CROSS-REFERENCE TO RELATED APPLICATIONS
The present application is related to U.S. provisional patent application 12/819,190 entitled <<Gathering retail product information from online shop such as price, delivery cost and time, description, feedback if any, breadcrumbs and other unstructured data>>, filed on Jun. 19, 2010.
STATEMENT REGARDING FEDERALLY SPONSORED RESEARCH OR DEVELOPMENT
REFERENCE TO A SEQUENCE LISTING, A TABLE, OR A COMPUTER PROGRAM, LISTING COMPACT DISC APPENDIX
BACKGROUND OF THE INVENTION
1. Every website on the Internet has a different way of structuring data due to the variety of existing web templates.
2. Existing methods for data extraction from many web pages are complicated and require high-level technical knowledge, such as proficiency with Document Object Model (DOM), Regular Expressions, scripting languages, and so forth.
3. Current solutions to facilitate data extraction from web pages are not scalable and require manual and time-consuming work from technically skilled engineers who are able to create and maintain Regular Expressions for each website.
It would be desirable, therefore, to develop a technology that allows a non-skilled computer operator to create the data extraction rules that are required to scrape unstructured data from websites at scale.
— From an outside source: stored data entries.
(* ===== verification/Text.v ===== *)
(** * Text: Rust strings as UTF-8 byte strings

    A Rust [&str]/[String] is its sequence of UTF-8 bytes, a [string] (of
    8-bit [ascii]s) for which [utf8_valid] holds; a [Vec<u8>]/[&[u8]] is any
    [string].  The byte order of [string] is Rust's [Ord] on [str], and
    [String.length] is [str::len].  This file has what the agent uses of the
    standard library on them: UTF-8 validation and lossy conversion, [chars],
    [trim], [lines], [split_once], [split], [strip_prefix], and the printing
    and parsing of decimal integers. *)

From S2P Require Import Prelude.
From Stdlib Require Import Ascii.

(** ** Bytes *)

Definition byte_val (b : ascii) : Z := Z.of_N (N_of_ascii b).
Definition byte_of (z : Z) : ascii := ascii_of_N (Z.to_N z).

Lemma byte_val_range b : (0 ≤ byte_val b < 256)%Z.
Proof.
  unfold byte_val. pose proof (N_ascii_bounded b). lia.
Qed.

Lemma byte_val_of z : (0 ≤ z < 256)%Z → byte_val (byte_of z) = z.
Proof.
  intros H. unfold byte_val, byte_of. rewrite N_ascii_embedding by lia. lia.
Qed.

Lemma byte_of_val b : byte_of (byte_val b) = b.
Proof. unfold byte_val, byte_of. by rewrite N2Z.id, ascii_N_embedding. Qed.

Lemma byte_val_inj b c : byte_val b = byte_val c → b = c.
Proof. intros H. by rewrite <-(byte_of_val b), H, byte_of_val. Qed.

Definition LF : ascii := "010"%char.
Definition CR : ascii := "013"%char.
Definition TAB : ascii := "009"%char.
Definition DQUOTE : ascii := "034"%char.
Definition BACKSLASH : ascii := "\"%char.

Definition bstr (b : ascii) : string := String b "".
Definition dquote : string := bstr DQUOTE.
Definition newline : string := bstr LF.

(** Evaluate the value of byte literals. *)
Ltac eval_bytes :=
  repeat match goal with
  | |- context [byte_val (Ascii ?a ?b ?c ?d ?e ?f ?g ?h)] =>
      let v := eval vm_compute in (byte_val (Ascii a b c d e f g h)) in
      change (byte_val (Ascii a b c d e f g h)) with v
  | H : context [byte_val (Ascii ?a ?b ?c ?d ?e ?f ?g ?h)] |- _ =>
      let v := eval vm_compute in (byte_val (Ascii a b c d e f g h)) in
      change (byte_val (Ascii a b c d e f g h)) with v in H
  end.

(** ** Append *)

Lemma sapp_cons b s t : String b s +:+ t = String b (s +:+ t).
Proof. done. Qed.
Lemma sapp_nil_l s : "" +:+ s = s.
Proof. done. Qed.
Lemma sapp_nil_r s : s +:+ "" = s.
Proof. induction s; [done|]. by rewrite sapp_cons, IHs. Qed.
Lemma sapp_assoc s t u : (s +:+ t) +:+ u = s +:+ (t +:+ u).
Proof. induction s; [done|]. by rewrite !sapp_cons, IHs. Qed.
Lemma sapp_length s t : String.length (s +:+ t) = String.length s + String.length t.
Proof. induction s; [done|]. rewrite sapp_cons. simpl. by rewrite IHs. Qed.
Lemma sapp_inj_l s t u : s +:+ t = s +:+ u → t = u.
Proof. apply (inj (String.app s)). Qed.
Lemma sapp_eq_nil s t : s +:+ t = "" → s = "" ∧ t = "".
Proof. by destruct s. Qed.


Create Rewrite HintDb text.
#[export] Hint Rewrite sapp_cons sapp_nil_l sapp_nil_r sapp_assoc : text.
Ltac text_simpl := autorewrite with text; cbn [String.length].

Definition sconcat (l : list string) : string := foldr String.append "" l.
(* ===== verification/Storage.v ===== *)
(** * Storage: migrations and workflow records (crate calcar-storage)

    [Storage::open], [migrate] and the workflow half of
    [calcar-storage/src/lib.rs]: create, read, and the persisted state
    machine.  The theorems: migrating is idempotent, only storable states
    reach the table, and a terminal row is frozen. *)

From S2P Require Import Prelude Text Events Schema.

Section Storage.
Context {env : Env}.

(** ** Opening and migrating *)

Definition init_sql (d : Db) : result Db SqliteError :=
  Ok (set_schema true (set_migrations (Some (default [] (schema_migrations d))) d)).

(** [const MIGRATIONS]: name and script, in apply order *)
Definition MIGRATIONS : list (string * (Db → result Db SqliteError)) :=
  [("0001_init", init_sql)].

(** The three pragmas of [configure]. *)
Definition configure : StoreM unit :=
  let* _ := sqlite_call (λ d, Ok (tt, d)) in
  let* _ := sqlite_call (λ d, Ok (tt, d)) in
  let* _ := sqlite_call (λ d, Ok (tt, d)) in
  st_ret tt.

(** [Storage::open]: the directory of the file, [Connection::open], [configure]. *)
Definition open_conn : StoreM unit :=
  let* _ := match db_parent with
            | Some parent => if String.eqb parent "" then st_ret tt else create_dir_all
            | None => st_ret tt
            end in
  let* _ := sqlite_call (λ d, Ok (tt, d)) in
  configure.

(** [Storage::open_in_memory] *)
Definition open_in_memory : StoreM unit :=
  let* _ := sqlite_call (λ d, Ok (tt, d)) in
  configure.

Definition insert_migration (name : string) (at_millis : Z) (d : Db) :
    result (unit * Db) SqliteError :=
  match schema_migrations d with
  | None => Err NoSuchTable
  | Some rows =>
      if bool_decide (name ∈ rows.*1) then Err ConstraintViolation
      else Ok (tt, set_migrations (Some (rows ++ [(name, at_millis)])) d)
  end.

Definition apply_migration (name : string) (sql : Db → result Db SqliteError) : StoreM unit :=
  transaction (
    let* applied := st_try (sqlite_call (λ d,
      match sql d with Ok d' => Ok (tt, d') | Err e => Err e end)) in
    match applied with
    | Err (Sqlite error) => st_throw (Migration name (sqlite_display error))
    | Err error => st_throw error
    | Ok _ =>
        let* t := now in
        sqlite_call (insert_migration name t)
    end).

Fixpoint migrate_loop (pending : list (string * (Db → result Db SqliteError)))
    (already_applied newly_applied : list string) : StoreM (list string) :=
  match pending with
  | [] => st_ret newly_applied
  | (name, sql) :: pending' =>
      if bool_decide (name ∈ already_applied)
      then migrate_loop pending' already_applied newly_applied
      else
        let* _ := apply_migration name sql in
        migrate_loop pending' already_applied (newly_applied ++ [name])
  end.

(** [Storage::migrate] *)
Definition migrate : StoreM (list string) :=
  let* _ := sqlite_call (λ d,
    Ok (tt, set_migrations (Some (default [] (schema_migrations d))) d)) in
  let* already_applied := sqlite_call (λ d,
    match schema_migrations d with
    | Some rows => Ok (rows.*1, d)
    | None => Err NoSuchTable
    end) in
  migrate_loop MIGRATIONS already_applied [].

(** ** Workflow records *)

(** [const TERMINAL_STATES] *)
Definition TERMINAL_STATES : list Z := [4; 5; 6]%Z.

(** [INSERT INTO workflows], with its primary key and CHECK. *)
Definition insert_workflow (row : WorkflowRow) (d : Db) : result (unit * Db) SqliteError :=
  if bool_decide (state row ∈ [0; 7]%Z) then Err ConstraintViolation
  else match workflows d !! workflow_id row with
       | Some _ => Err ConstraintViolation
       | None => Ok (tt, set_workflows (<[workflow_id row := row]> (workflows d)) d)
       end.

(** [Storage::create_workflow] *)
Definition create_workflow (id : string) (p : Provider) (ttl : string)
    (session_id : option string) : StoreM WorkflowRow :=
  let* t := now in
  let row := mk_workflow_row id (provider_i32 p) (state_i32 Running) ttl session_id t t in
  let* _ := execute (insert_workflow row) in
  st_ret row.

(** [Storage::get_workflow] *)
Definition get_workflow (id : string) : StoreM (option WorkflowRow) :=
  select (λ d, workflows d !! id).

Definition set_state_row (new_state at_millis : Z) (row : WorkflowRow) : WorkflowRow :=
  mk_workflow_row (workflow_id row) (provider row) new_state (title row)
    (provider_session_id row) (created_at_millis row) at_millis.

(** [UPDATE workflows SET state, updated_at_millis WHERE workflow_id]: the
    CHECK is re-evaluated, and a missing row updates nothing. *)
Definition update_workflow_state (id : string) (new_state at_millis : Z) (d : Db) :
    result (unit * Db) SqliteError :=
  match workflows d !! id with
  | None => Ok (tt, d)
  | Some row =>
      if bool_decide (new_state ∈ [0; 7]%Z) then Err ConstraintViolation
      else Ok (tt, set_workflows (<[id := set_state_row new_state at_millis row]>
                                    (workflows d)) d)
  end.

(** [Storage::set_workflow_state] *)
Definition set_workflow_state (id : string) (new_state : WorkflowState) :
    StoreM WorkflowRow :=
  if negb (is_persistable new_state) then
    st_throw (InvalidState ("state " +:+ state_debug new_state +:+
      " is a projection or unspecified and is never persisted"))
  else
    let* found := get_workflow id in
    let* current := st_lift (ok_or found (NotFound ("workflow " +:+ id))) in
    if bool_decide (state current ∈ TERMINAL_STATES) then
      st_throw (InvalidState ("workflow " +:+ id +:+ " is in terminal state " +:+
        dec (state current) +:+ "; no transitions out"))
    else
      let* t := now in
      let* _ := execute (update_workflow_state id (state_i32 new_state) t) in
      let* found := get_workflow id in
      st_lift (ok_or found (NotFound ("workflow " +:+ id))).
End Storage.

(** ** Database facts *)

Definition migrated (d : Db) : Prop :=
  schema d = true ∧ ∃ rows, schema_migrations d = Some rows ∧ "0001_init" ∈ rows.*1.

(** Only storable states, under the row's own key. *)
Definition workflows_ok (d : Db) : Prop :=
  map_Forall (λ id row, workflow_id row = id ∧
    (∃ s, is_persistable s = true ∧ state row = state_i32 s) ∧
    ∃ p, provider row = provider_i32 p) (workflows d).

Definition terminal (row : WorkflowRow) : Prop := state row ∈ TERMINAL_STATES.

#[export] Instance terminal_dec row : Decision (terminal row).
Proof. unfold terminal. apply _. Defined.

(** Every table but [workflows] is the same. *)
Definition same_but_workflows (d d' : Db) : Prop :=
  set_workflows (workflows d) d' = d.

Lemma storable_check s :
  is_persistable s = true → bool_decide (state_i32 s ∈ [0; 7]%Z) = false.
Proof. by destruct s. Qed.

Section StorageFacts.
Context {env : Env}.

Lemma wp_get_workflow id Q w :
  (∀ e w', db w' = db w → db_error (db w) e → Q (Err e) w') →
  (∀ w', schema (db w) = true → db w' = db w → Q (Ok (workflows (db w) !! id)) w') →
  wp (get_workflow id) Q w.
Proof. intros He Hok. apply (wp_select (λ d, workflows d !! id)); auto. Qed.

Lemma reads_only_get_workflow id : reads_only (get_workflow id).
Proof. apply reads_only_query. Qed.

(** What [create_workflow] does to the database, on every path. *)
Lemma wp_create_workflow id p ttl sid Q w :
  (∀ e w', db w' = db w →
     db_error (db w) e ∨
     (is_Some (workflows (db w) !! id) ∧ e = Sqlite ConstraintViolation) → Q (Err e) w') →
  (∀ t w', workflows (db w) !! id = None → in_i64 t → schema (db w) = true →
     let row := mk_workflow_row id (provider_i32 p) (state_i32 Running) ttl sid t t in
     db w' = set_workflows (<[id := row]> (workflows (db w))) (db w) →
     Q (Ok row) w') →
  wp (create_workflow id p ttl sid) Q w.
Proof.
  intros He Hok. unfold create_workflow. do 2 sql_step. sql_step. rewrite <-Hw in *.
  sql_step; unfold insert_workflow in *; cbn in *;
    try change (bool_decide (1%Z ∈ [0; 7]%Z)) with false in Ha.
  - apply He; auto.
  - apply He; [done|]. right. destruct (workflows (db w0) !! id); simplify_eq; eauto.
  - destruct (workflows (db w0) !! id) eqn:Hid; [done|].
    injection Ha as <- <-. by apply Hok.
Qed.

(** What [set_workflow_state] does to the database, on every path.  The
    second premise has the write: once the row is updated, only the final
    read can still fail. *)
Lemma wp_set_workflow_state id s Q w :
  (∀ e w', db w' = db w →
     db_error (db w) e ∨ (is_persistable s = false ∧ ∃ m, e = InvalidState m) ∨
     (workflows (db w) !! id = None ∧ ∃ m, e = NotFound m) ∨
     (∃ row m, workflows (db w) !! id = Some row ∧ terminal row ∧ e = InvalidState m) →
     Q (Err e) w') →
  (∀ row t w', workflows (db w) !! id = Some row → is_persistable s = true →
     ¬ terminal row → in_i64 t → schema (db w) = true →
     let row' := set_state_row (state_i32 s) t row in
     db w' = set_workflows (<[id := row']> (workflows (db w))) (db w) →
     Q (Ok row') w' ∧ ∀ e, faulted e → Q (Err e) w') →
  wp (set_workflow_state id s) Q w.
Proof.
  intros He Hok. unfold set_workflow_state.
  destruct (is_persistable s) eqn:Hp; [|apply wp_throw, He; eauto 10]. cbn [negb].
  apply wp_bind, wp_get_workflow; [auto|]. intros w1 Hs1 Hw1.
  apply wp_bind, wp_lift. destruct (workflows (db w) !! id) as [row|] eqn:Hid;
    [|apply He; cbn; eauto 10].
  cbn. case_bool_decide as Ht; [apply wp_throw, He; eauto 10|].
  apply wp_bind. sql_step. cbn. apply wp_bind. rewrite <-Hw1, <-Hw in *.
  sql_step; [apply He; auto; congruence|..];
    unfold update_workflow_state in Ha; rewrite Hid, (storable_check s Hp) in Ha; [done|].
  injection Ha as <- <-. destruct (Hok row t w2) as [Hok1 Hok2]; auto.
  apply wp_bind, wp_get_workflow.
  - intros e w4 Hw4 [Hf|[Hf _]]; [|rewrite Hw0 in Hf; cbn in Hf; congruence].
    rewrite Hw0 in Hw4. by apply (Hok row t w4).
  - intros w4 _ Hw4. rewrite Hw0 in Hw4 |- *. cbn. rewrite lookup_insert_eq.
    apply wp_lift. cbn. by apply (Hok row t w4).
Qed.
End StorageFacts.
This data can be used for a variety of purposes including, but not limited to, the following: shopping comparison websites, travel and hotel comparison websites, and data mining and data aggregation uses.
SUMMARY OF THE INVENTION
The present invention provides a method, system, and computer program to help a user without any programming knowledge to create data extraction rules for collecting data from websites at scale. A user only needs to provide a web page URL, then mark and assign the needed data to its type. For example, on an e-commerce website, this data can be the product name, price, description, and so forth. Marking is done by highlighting the correct part of the web page. This creates a data extraction rule that describes the web template and can be used thereafter for automated web scraping from all pages on a particular website.
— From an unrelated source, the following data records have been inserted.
(* ===== verification/Concurrent.v ===== *)
(** * Concurrent: the store shared statement by statement

    Elsewhere a method of [Storage] is one step.  Here several connections to
    the same file, of threads or of processes, run at once, and SQLite
    serialises only their statements: the methods become programs that are
    paused between any two of them.  [run] puts the statements of a program
    together again, and gives back the method of [Storage.v], [Requests.v] and
    [Router.v].  The theorems say what the single-resolve rows promise when
    deliveries and resolves race, and an example what the state machine of a
    workflow does not promise. *)

From stdpp Require Import relations.
From S2P Require Import Prelude Text Events Schema Storage Requests Router.

(** ** Programs *)

(** The rest of a running method: it has answered, or its next statement is
    [m] and [k] goes on with what [m] answered. *)
Inductive Prog (A : Set) : Type :=
| Done (r : result A StorageError)
| Call (B : Set) (m : StoreM B) (k : result B StorageError → Prog A).
Arguments Done {A} _.
Arguments Call {A B} _ _.

(** The statements of a program one after the other, with nothing between. *)
Fixpoint run {A} (p : Prog A) : StoreM A :=
  match p with
  | Done r => st_lift r
  | Call m k => λ w, let '(r, w') := m w in run (k r) w'
  end.

(** One statement. *)
Definition atom {A : Set} (m : StoreM A) : Prog A := Call m Done.

(** [match p { ... }] *)
Fixpoint p_match {A B : Set} (p : Prog A) (c : result A StorageError → Prog B) : Prog B :=
  match p with
  | Done r => c r
  | Call m k => Call m (λ r, p_match (k r) c)
  end.

(** [p?; k] *)
Definition p_bind {A B : Set} (p : Prog A) (k : A → Prog B) : Prog B :=
  p_match p (λ r, match r with Ok a => k a | Err e => Done (Err e) end).

Notation "'let+' x ':=' p 'in' k" := (p_bind p (λ x, k))
  (at level 10, x pattern, p at level 100, k at level 200,
   format "'[v' 'let+'  x  ':='  p  'in' '/' k ']'") : calcar_scope.

Lemma run_match {A B : Set} (p : Prog A) (c : result A StorageError → Prog B) w :
  run (p_match p c) w = let '(r, w') := run p w in run (c r) w'.
Proof.
  revert w. induction p as [r|X m k IH]; intros w; [done|]. cbn. destruct (m w) as [r w']. apply IH.
Qed.

Lemma run_bind {A B : Set} (p : Prog A) (k : A → Prog B) (m : StoreM A) (k' : A → StoreM B) w :
  (∀ w, run p w = m w) → (∀ a w, run (k a) w = k' a w) → run (p_bind p k) w = st_bind m k' w.
Proof. intros Hp Hk. unfold p_bind, st_bind. rewrite run_match, Hp. by destruct (m w) as [[a|e] w']. Qed.

Lemma run_try {A B : Set} (p : Prog A) (c : result A StorageError → Prog B) (m : StoreM A)
    (k : result A StorageError → StoreM B) w :
  (∀ w, run p w = m w) → (∀ r w, run (c r) w = k r w) →
  run (p_match p c) w = st_bind (st_try m) k w.
Proof. intros Hp Hk. rewrite run_match, Hp. unfold st_bind, st_try. destruct (m w) as [r w']. apply Hk. Qed.

Lemma run_atom {A : Set} (m : StoreM A) w : run (atom m) w = m w.
Proof. cbn. by destruct (m w). Qed.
BRIEF DESCRIPTION OF THE SEVERAL VIEWS OF THE DRAWING
FIG. 1—Example of a web page
FIG. 2—Shows a modified copy of a web page, which is loaded from Profitero Server to an inline IFRAME that is embedded into Profitero Client
FIG. 3—Shows how the user marks required data with a mouse and then assigns it to the right data type (e.g., product title, price, description, etc.)
OATH OR DECLARATION
Please see attached Declaration
DETAILED DESCRIPTION OF THE INVENTION
The steps below describe the process of Regular Expression rules:
1. User loads Profitero service to a web browser (Profitero Client).
2. User provides web page URL of required web page. See FIG. 1—Example of a web page.
3. A copy of a web page is loaded to Profitero Server. Certain modifications are done in order to simplify and unify the page-marking process. Modifications to the page include:
a. <a>HTML tags are replaced with <span>tags.
b. The relative path of HTML elements on the loaded web page is modified with an absolute path.
4. FIG. 2 shows a modified copy of a web page, which is loaded from Profitero Server to an inline IFRAME that is embedded into Profitero Client.
5. FIG. 3 shows how the user marks required data with a mouse and then assigns it to the right data type (e.g., product title, price, description, etc.)
6. For each marked part of the web page, XPath expression and offset are calculated and then sent to Profitero Server where data extraction rules are created and assigned to a current domain name. Results of the creation of Regular Expression rules returned by the technology are:
a. XPath expression of the marked area on the modified page is retrieved.
b. Obtained XPath expression is modified to support the original web page of the product.
c. Regular Expression is built for the part of a web page that is left after XPath processing.
d. Data extraction rules that consist of the XPath and Regular Expression for the original web page.
Obtained data extraction rules are used thereafter for automated web scraping of data from all pages for particular website.
XPath—XML Path Language, is a query language for selecting nodes from an XML document. In addition, XPath may be used to compute values (e.g., strings, numbers, or Boolean values) from the content of an XML document. XPath was defined by the World Wide Web Consortium (W3C).
Regular Expression—also referred to as regex or regexp, provide a concise and flexible means for matching strings of text, such as particular characters, words, or patterns of characters.
HTML—stands for HyperText Markup Language, is the predominant markup language for web pages.
Document Object Model (DOM)—a cross-platform and language-independent convention for representing and interacting with objects in HTML, XHTML and XML documents.
IFRAME—HTML IFRAME element allows authors to insert a frame within a block of text. Inserting an inline frame within a section of text is much like inserting an object via the OBJECT element: they both allow you to insert an HTML document in the middle of another, they may both be aligned with surrounding text, etc.
URL—a Uniform Resource Locator is a Uniform Resource Identifier (URI) that specifies where an identified resource is available and the mechanism for retrieving it.